◆ **AIM OF THE TASK**
In the data that follows, count each line with the string "stdpp"; the reply is the number only.

=== RECORDS FOR THE EXERCISE ===

(* ===== verification/Ge2dProgram.v ===== *)
(** * What the registers of the 2D engine hold when a command starts

    The driver programs only the parts of a configuration that are marked as changed.
    [sees] says that every bit a full programming of a configuration would write holds
    what that would leave, but for the four bits that a command may overwrite;
    [advance] relates a configuration to a later one whose marks cover the
    difference.  [program_sees]: programming the marked parts is enough. *)

From stdpp Require Import base numbers list option.
From coqutil Require Import Datatypes.RecordSetters.
From S2P Require Import Prelude StateM Canvas Ge2dReg Ge2dStruct Ge2dHw Ge2dGen Ge2dDma Ge2dWq.

(** ** The parts of a configuration *)

(** The operations of the five parts in registers, in the order of their marks; the
    coefficients of the scaler are the sixth. *)
Definition part_ops (d : ge2d_device_data_s) (c : ge2d_config_s) : list (list reg_op) :=
  [ ge2d_set_src1_data d (src1_data c); ge2d_set_src1_gen (src1_gen c);
    ge2d_set_src2_dst_data d (src2_dst_data c); ge2d_set_src2_dst_gen (src2_dst_gen c);
    (ge2d_set_dp_gen d (dp_gen c) (matrix_custom c)).1 ].
Definition full_ops d c : list reg_op := concat (part_ops d c).
Definition coef_ops c : list reg_op := (ge2d_set_src1_scale_coef (v_scale_coef_type c) (h_scale_coef_type c)).1.
Definition gaul_of c : bool := (ge2d_set_src1_scale_coef (v_scale_coef_type c) (h_scale_coef_type c)).2.

(** The parts with a mark. *)
Definition marked (flag : Z) (ls : list (list reg_op)) : list (list reg_op) := imap (fun i l => when_op (Z.testbit flag (Z.of_nat i)) l) ls.

Definition part_eq (i : nat) (b c : ge2d_config_s) : Prop :=
  match i with
  | 0%nat => src1_data b = src1_data c
  | 1%nat => src1_gen b = src1_gen c
  | 2%nat => src2_dst_data b = src2_dst_data c
  | 3%nat => src2_dst_gen b = src2_dst_gen c
  | 4%nat => dp_gen b = dp_gen c /\ matrix_custom b = matrix_custom c
  | _ => v_scale_coef_type b = v_scale_coef_type c /\ h_scale_coef_type b = h_scale_coef_type c
  end.
Lemma part_eq_refl i c : part_eq i c c.
Proof. by do 6 (destruct i as [|i]; [done|]). Qed.
Lemma part_eq_trans i a b c : part_eq i a b -> part_eq i b c -> part_eq i a c.
Proof. destruct i as [|[|[|[|[|i]]]]]; cbn; intuition congruence. Qed.
Lemma part_eq_sym i a b : part_eq i a b -> part_eq i b a.
Proof. destruct i as [|[|[|[|[|i]]]]]; cbn; intuition congruence. Qed.
Lemma part_eq_ops d i b c : part_eq i b c -> part_ops d b !! i = part_ops d c !! i.
Proof.
  intros He. unfold part_ops. destruct i as [|[|[|[|[|i]]]]]; cbn [part_eq lookup list_lookup] in *; [rewrite He; done..|destruct He as [-> ->]; done|done].
Qed.
Lemma part_eq_coef b c : part_eq 5 b c -> coef_ops b = coef_ops c /\ gaul_of b = gaul_of c.
Proof. intros [E1 E2]. unfold coef_ops, gaul_of. by rewrite E1, E2. Qed.

(** ** Parts do not meet *)

(** No chip has both a second source with alpha and addresses for canvases: the
    register of the one would be that of the other. *)
Definition chip_ok (d : ge2d_device_data_s) : Prop := ~ (src2_alp d = 1 /\ canvas_status d = 1).

Definition parts_apart (ls : list (list reg_op)) : Prop :=
  forall i j l l', i <> j -> ls !! i = Some l -> ls !! j = Some l' -> all_apart (op_field <$> l) (op_field <$> l') = true.

Fixpoint pairwise_apart (ls : list (list reg_op)) : bool :=
  match ls with
  | [] => true
  | l :: ls => forallb (fun l' => all_apart (op_field <$> l) (op_field <$> l')) ls && pairwise_apart ls
  end.
Lemma fields_apart_sym f g : fields_apart f g = fields_apart g f.
Proof.
  unfold fields_apart. rewrite (Z.eqb_sym (f.1.1) (g.1.1)). destruct (negb _), (f.1.2 + f.2 <=? g.1.2), (g.1.2 + g.2 <=? f.1.2); done.
Qed.
Lemma all_apart_sym fs gs : all_apart fs gs = true -> all_apart gs fs = true.
Proof.
  unfold all_apart. rewrite !forallb_forall. intros Ha g Hg. apply forallb_forall. intros f Hf. rewrite fields_apart_sym.
  specialize (Ha f Hf). rewrite forallb_forall in Ha. by apply Ha.
Qed.
Lemma pairwise_apart_spec ls : pairwise_apart ls = true -> parts_apart ls.
Proof.
  induction ls as [|l ls IH]; [intros _ i j l l' _ Hi; by rewrite lookup_nil in Hi|]. cbn. intros Ha.
  apply andb_prop in Ha as [Ha Hr]. rewrite forallb_forall in Ha. intros i j l1 l2 Hij Hi Hj.
  destruct i as [|i], j as [|j]; cbn in Hi, Hj; [done|..]; inv_some.
  - apply Ha, list_elem_of_In. by eapply list_elem_of_lookup_2.
  - apply all_apart_sym, Ha, list_elem_of_In. by eapply list_elem_of_lookup_2.
  - eapply (IH Hr i j); eauto.
Qed.


Lemma parts_are_apart d c : chip_ok d -> parts_apart (part_ops d c).
Proof.
  intros Hd. apply pairwise_apart_spec. unfold part_ops, ge2d_set_src1_data, ge2d_set_src2_dst_data, ge2d_set_dp_gen, alpha_key_regs, antiflick_regs.
  assert (Ho : (src2_alp d =? 1) && (canvas_status d =? 1) = false) by (apply not_true_is_false; intros Ht; apply Hd; b2p; done).
  destruct (canvas_status d =? 1), (deep_color d =? 1), (src2_alp d =? 1); try done; destruct (antiflick_en _ =? 1), (c_true (use_matrix_default _ .& _)); lazy; done.
Qed.

(** ** What the marked parts write *)

Lemma concat_none ls r b : (forall j l, ls !! j = Some l -> last_bit l r b = None) -> last_bit (concat ls) r b = None.
Proof.
  induction ls as [|l ls IH]; [done|]. intros Hn. cbn [concat]. rewrite last_bit_app, IH; [by apply (Hn 0%nat)|]. intros j l' Hj. by apply (Hn (S j)).
Qed.
Lemma concat_only ls i l r b : ls !! i = Some l -> (forall j l', j <> i -> ls !! j = Some l' -> last_bit l' r b = None) ->
  last_bit (concat ls) r b = last_bit l r b.
Proof.
  revert i. induction ls as [|l0 ls IH]; [done|]. intros [|i] Hi Hn; cbn in Hi; cbn [concat]; rewrite last_bit_app.
  - inv_some. rewrite concat_none; [done|]. intros j l' Hj. apply (Hn (S j)); [done|exact Hj].
  - rewrite (IH i Hi); [|intros j l' Hj Hl; apply (Hn (S j)); [congruence|exact Hl]]. rewrite (Hn 0%nat l0); [by destruct (last_bit l r b)|done|done].
Qed.
Lemma last_bit_None l r b : 0 <= b < 32 -> in_fields (op_field <$> l) r b = false -> last_bit l r b = None.
Proof. intros Hb Hf. apply eq_None_not_Some. rewrite last_bit_field by done. by rewrite Hf. Qed.

Lemma apart_none ls i j l l' r b : parts_apart ls -> 0 <= b < 32 -> i <> j -> ls !! i = Some l -> ls !! j = Some l' ->
  is_Some (last_bit l r b) -> last_bit l' r b = None.
Proof.
  intros Ha Hb Hij Hi Hj Hs. apply last_bit_None; [done|]. eapply all_apart_spec; [eapply (Ha i j); eauto|]. by apply last_bit_field.
Qed.

Lemma part_bit d c i l r b v : chip_ok d -> 0 <= b < 32 -> part_ops d c !! i = Some l -> last_bit l r b = Some v -> last_bit (full_ops d c) r b = Some v.
Proof.
  intros Hd Hb Hi Hv. unfold full_ops. rewrite (concat_only _ i l); [done|done|]. intros j l' Hj Hl.
  eapply (apart_none _ i j); eauto using parts_are_apart.
Qed.
(** Each bit of a full programming belongs to one part. *)
Lemma full_bit d c r b v : chip_ok d -> 0 <= b < 32 -> last_bit (full_ops d c) r b = Some v ->
  exists i l, part_ops d c !! i = Some l /\ last_bit l r b = Some v.
Proof.
  intros Hd Hb Hv. destruct (decide (Exists (fun l => is_Some (last_bit l r b)) (part_ops d c))) as [He|Hn].
  - apply Exists_exists in He as (l & Hl & [v' Hv']). apply list_elem_of_In, list_elem_of_lookup in Hl as [i Hi]. exists i, l. split; [done|].
    rewrite <- Hv. symmetry. rewrite Hv'. by eapply part_bit.
  - unfold full_ops in Hv. rewrite concat_none in Hv; [done|]. intros j l Hj. apply eq_None_not_Some. intros Hs. apply Hn, Exists_exists.
    exists l. split; [|done]. apply list_elem_of_In. by eapply list_elem_of_lookup_2.
Qed.

Lemma marked_lookup flag ls i : marked flag ls !! i = when_op (Z.testbit flag (Z.of_nat i)) <$> (ls !! i).
Proof. unfold marked. by rewrite list_lookup_imap. Qed.
Lemma when_op_none b l r i : last_bit l r i = None -> last_bit (when_op b l) r i = None.
Proof. by destruct b. Qed.
(* ===== verification/Ge2dInv.v ===== *)
(** * The invariant of the 2D engine

    Between two commands of the monitor ([ge2d_ok]), wherever it is ([phase]), every
    context has its 32 items, each on one of its two lists, and the configurations
    that wait differ from what the engine holds by no more than what they mark; the
    semaphore of the monitor is up while it sleeps on work ([signalled]).  A turn of
    the monitor, requests, operations, opening and closing keep it.  What each of them
    does besides is stated with it, for the theorems of Ge2dSpec.v. *)

From stdpp Require Import base numbers list option gmap.
From coqutil Require Import Datatypes.RecordSetters.
From S2P Require Import Prelude StateM Canvas Ge2dReg Ge2dStruct Ge2dHw Ge2dGen Ge2dDma Ge2dWq Ge2dConfig Ge2dBlt Ge2dMain Ge2dProgram Ge2dCommand Ge2dProcess Ge2dClients.

(** What waits on a list of items. *)
Definition work_of (m : gmap Z ge2d_queue_item_s) (l : list Z) : list ge2d_queue_item_s := omap (fun a => m !! a) l.
Lemma work_of_ext m m' l : (forall a, a ∈ l -> m' !! a = m !! a) -> work_of m' l = work_of m l.
Proof.
  unfold work_of. induction l as [|a l IH]; intros He; [done|]. cbn. rewrite He by (constructor). rewrite IH; [done|]. intros a' Ha. apply He. by constructor.
Qed.
Lemma work_of_at m l : (forall a, a ∈ l -> is_Some (m !! a)) -> Forall2 (fun it x => m !! it = Some x) l (work_of m l).
Proof.
  unfold work_of. induction l as [|a l IH]; intros Hs; [constructor|]. destruct (Hs a) as [x Hx]; [constructor|]. cbn. rewrite Hx. constructor; [done|].
  apply IH. intros a' Ha. apply Hs. by constructor.
Qed.
Lemma work_of_app m l l' : work_of m (l ++ l') = work_of m l ++ work_of m l'.
Proof. apply omap_app. Qed.

Lemma rotate_perm a l : rotate a l ≡ₚ l.
Proof. unfold rotate. destruct (list_find (eq a) l) as [[i x]|]; [|done]. by rewrite Permutation_app_comm, take_drop. Qed.

Section Spec.
Context {H K C : Type} `{GeBusLaws H} `{GeTime H} `{!GeLaunch H} `{!GeTimeLaws H} `{GePower H} `{DmaKernel K} `{!Ion K} `{MesonCanvas C}.
Notation M := (ST (S := ge2d_s H K C)).
Implicit Types (s : ge2d_s H K C) (w : ge2d_context_s).

(** The items of a context. *)
Definition own w : list Z := work_queue w ++ free_queue w.

(** Where the monitor is: waiting for its semaphore, between two contexts, or between
    two commands of a context. *)
Inductive phase := Asleep | Awake | Serving (wq it : Z).
Definition resting (p : phase) : Prop := match p with Serving _ _ => False | _ => True end.
Definition serves (p : phase) (wq : Z) : Prop := match p with Serving a _ => a = wq | _ => False end.
(** ** A turn is made of steps *)

Lemma step_then fn wn ph s ph1 s1 y : monitor_step fn wn ph s = Some (ph1, s1) -> monitor_steps fn wn (ph1, s1) y -> monitor_steps fn wn (ph, s) y.
Proof. intros E Hr. by apply (rtc_l _ _ (ph1, s1)). Qed.
Lemma loop_steps n fn wn wq it s s1 s2 : process_loop n fn wn wq it s = Some (tt, s1) -> process_exit wq (s1<| last_wq := Some wq |>) = Some (tt, s2) ->
  monitor_steps fn wn (Serving wq it, s) (Awake, s2).
Proof.
  revert it s. induction n as [|n IH]; intros it s E Ex; [done|]. rewrite process_loop_step in E. bind_inv E as pos s3 E3. destruct pos as [it2|].
  - eapply step_then; [cbn [monitor_step]; rewrite (run_bind _ _ _ _ _ E3); reflexivity|]. by apply IH.
  - inversion E; subst s3. eapply step_then; [|apply rtc_refl]. cbn [monitor_step]. by rewrite (run_bind _ _ _ _ _ E3), run_modify, (run_bind _ _ _ _ _ Ex).
Qed.
Lemma drain_steps n f1 fn wn s s1 s2 : monitor_drain n f1 fn wn s = Some (tt, s1) ->
  (en ← gets (fun s => ge2d_dump_reg_enable (io s)); when (negb (c_true en)) (ge2d_pwr_config false)) s1 = Some (tt, s2) -> monitor_steps fn wn (Awake, s) (Asleep, s2).
Proof.
  revert s. induction n as [|n IH]; intros s E E2; [done|]. cbn [monitor_drain] in E. bind_inv E as o s3 E3. rewrite run_modify in E. set (s4 := s3<| current_wq := o |>) in *. destruct o as [wq|].
  - bind_inv E as u s5 E5. unfold ge2d_process_work_queue in E5. bind_inv E5 as w s6 E6. unfold ctx_at in E6. rewrite run_gets in E6. apply of_opt_inv in E6 as [_ ->]. bind_inv E5 as first s7 E7.
    transitivity (Awake, s5); [|by apply IH]. destruct first as [it|].
    + bind_inv E5 as u6 s8 E8. rewrite run_modify in E5. bind_inv E5 as u7 s9 E9. inversion E5; subst s9. destruct u6, u7.
      eapply step_then; [cbn [monitor_step]; rewrite (run_bind _ _ _ _ _ E3), run_modify; fold s4; rewrite (run_bind _ _ _ _ _ E7); reflexivity|]. by eapply loop_steps.
    + bind_inv E5 as u6 s8 E8. inversion E5; subst s8. destruct u6. eapply step_then; [|apply rtc_refl].
      cbn [monitor_step]. rewrite (run_bind _ _ _ _ _ E3), run_modify. fold s4. by rewrite (run_bind _ _ _ _ _ E7), (run_bind _ _ _ _ _ E8).
  - inversion E; subst s1. eapply step_then; [|apply rtc_refl]. cbn [monitor_step]. rewrite (run_bind _ _ _ _ _ E3), run_modify. fold s4. rewrite run_gets in E2. rewrite run_gets. by rewrite (run_bind _ _ _ _ _ E2).
Qed.
Lemma turn_steps n f1 fn wn s s' : monitor_turn n f1 fn wn s = Some (tt, s') -> monitor_steps fn wn (Asleep, s) (Asleep, s').
Proof.
  intros E. unfold monitor_turn in E. rewrite run_gets in E. bind_inv E as u s1 E1. rewrite run_modify in E. bind_inv E as u2 s2 E2. bind_inv E as u3 s3 E3. destruct u3.
  eapply step_then; [|by eapply drain_steps]. cbn [monitor_step]. rewrite run_gets, (run_bind _ _ _ _ _ E1), run_modify. by rewrite (run_bind _ _ _ _ _ E2).
Qed.

(** ** Waking up and going to sleep *)

Lemma ok_resting ph ph' cl s b : resting ph -> resting ph' -> ge2d_ok ph cl s b -> ge2d_ok ph' cl s b.
Proof.
  intros Hr Hr' [Hchip Hrdy Heng Hknown Hstate Hserv Hlist Hclos Honce Hctx Hapart]. split; try done.
  - intros _. by apply Hknown.
  - by destruct ph, ph'.
  - by intros wq it ->.
  - intros wq Hin. destruct (Hclos wq Hin) as (w & Hw & Hq). exists w. split; [done|]. intros _. apply Hq. destruct ph; [by intros []..|done].
Qed.
Lemma wake_runs fn wn cl s b : ge2d_ok Asleep cl s b -> 0 < cmd_in_sem s ->
  exists s', monitor_step fn wn Asleep s = Some (Awake, s') /\ ge2d_ok Awake cl s' b /\ s' = s<| cmd_in_sem := cmd_in_sem s - 1 |><| io := io s' |> /\
    launched (hw (io s')) = launched (hw (io s)).
Proof.
  intros Hok Hsem. cbn [monitor_step]. rewrite run_gets, (proj2 (Z.ltb_lt 0 (cmd_in_sem s))), run_of_opt, run_modify by done. set (s1 := s<| cmd_in_sem := cmd_in_sem s - 1 |>).
  assert (Hok1 : ge2d_ok Asleep cl s1 b) by (eapply (ok_same _ _ s); [done|..]; by destruct s).
  destruct (pwr_runs Asleep cl I s1 b true Hok1) as (s2 & E2 & O2 & Hok2 & L2). rewrite (run_bind _ _ _ _ _ E2). exists s2. split; [done|]. split; [by apply (ok_resting Asleep)|done].
Qed.
Lemma sleep_runs fn wn cl s b : ge2d_ok Awake cl s b -> backlog s = [] ->
  exists s', monitor_step fn wn Awake s = Some (Asleep, s') /\ ge2d_ok Asleep cl s' b /\ s' = s<| current_wq := None |><| io := io s' |> /\
    launched (hw (io s')) = launched (hw (io s)).
Proof.
  intros Hok Hb. cbn [monitor_step]. pose proof (next_runs Awake cl s b Hok) as En. rewrite Hb in En. rewrite (run_bind _ _ _ _ _ En), run_modify, run_gets.
  set (s1 := s<| current_wq := None |>). assert (Hok1 : ge2d_ok Awake cl s1 b) by (eapply (ok_same _ _ s); [done|..]; by destruct s). destruct (c_true _); cbn [negb when].
  - rewrite run_ret. exists s1. split; [done|]. split; [by apply (ok_resting Awake)|by destruct s].
  - destruct (pwr_runs Awake cl I s1 b false Hok1) as (s2 & E2 & O2 & Hok2 & L2). rewrite (run_bind _ _ _ _ _ E2). exists s2. split; [done|]. split; [by apply (ok_resting Awake)|done].
Qed.

(** ** Choosing a context *)

(** An item with other marks. *)
Definition marked (f : Z) (x : ge2d_queue_item_s) : ge2d_queue_item_s := x<| i_config := (i_config x)<| update_flag := f |> |>.
Lemma marked_own x : marked (update_flag (i_config x)) x = x.
Proof. by destruct x as [k []]. Qed.

(** The first item is marked anew, which is all that changes for the contexts. *)
Lemma begin_ok cl s b wq w it rest x f : ge2d_ok Awake cl s b -> current_wq s = Some wq -> wq ∉ cl -> contexts s !! wq = Some w -> work_queue w = it :: rest -> items s !! it = Some x ->
  set_up s (i_config (marked f x)) -> (last_wq s = Some wq -> marked f x = x) ->
  ge2d_ok (Serving wq it) cl (s<| ge2d_state := GE2D_STATE_RUNNING |><| items := <[it := marked f x]> (items s) |>) b.
Proof.
  intros [Hchip Hrdy Heng Hknown Hstate Hserv Hlist Hclos Honce Hctx Hapart] Hcur Hcl Hw Hq Hx Hup Hlast.
  set (s1 := s<| ge2d_state := GE2D_STATE_RUNNING |><| items := <[it := marked f x]> (items s) |>).
  assert (Hit : it ∈ own w) by (unfold own; rewrite Hq; constructor). split; try done.
  - intros wq1 it1 [= <- <-]. split; [done|]. exists w, rest, (marked f x). split_and!; [done|done|by apply lookup_insert_eq|done].
  - intros wq1 Hin. destruct (Hclos wq1 Hin) as (w1 & Hw1 & Hq1). exists w1. split; [done|]. intros _. apply Hq1. by intros [].
  - intros wq1 w1 G1. destruct (decide (wq1 = wq)) as [->|Hne].
    + assert (E1 : w1 = w) by (change (contexts s1) with (contexts s) in G1; congruence). subst w1. destruct (Hctx wq w Hw) as [He Hl Hn Hi Hc]. split; [done..| |].
      * intros a Ha. change (items s1) with (<[it := marked f x]> (items s)). destruct (decide (a = it)) as [->|Hna]; [rewrite lookup_insert_eq; by eexists|rewrite lookup_insert_ne by done; by apply Hi].
      * rewrite Hq in Hc |- *. unfold work_of in Hc |- *. cbn [omap list_omap] in Hc |- *. rewrite Hx in Hc. change (items s1) with (<[it := marked f x]> (items s)). rewrite lookup_insert_eq.
        assert (Er : omap (fun a => <[it := marked f x]> (items s) !! a) rest = omap (fun a => items s !! a) rest).
        { apply (work_of_ext (items s)). intros a Ha. apply lookup_insert_ne. intros <-. unfold own in Hn. rewrite Hq in Hn. apply NoDup_cons in Hn as [Hni _]. apply Hni, elem_of_app. by left. }
        rewrite Er. cbn [fmap list_fmap] in Hc |- *. change (base_for s1 wq b) with (base_for s wq b). unfold base_for in Hc |- *. destruct (decide (last_wq s = Some wq)) as [El|Nl]; [by rewrite (Hlast El)|].
        destruct Hc as [Hf Hc]. split; [by destruct Hup|]. destruct x as [k c]. by apply chain_flag.
    + eapply (ctx_ok_frame cl s _ b b); [by apply Hctx| |by left]. intros a Ha. apply lookup_insert_ne. intros <-. by apply (Hapart wq1 w1 wq w it).
Qed.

===

◆ **ANSWER SECTION**
2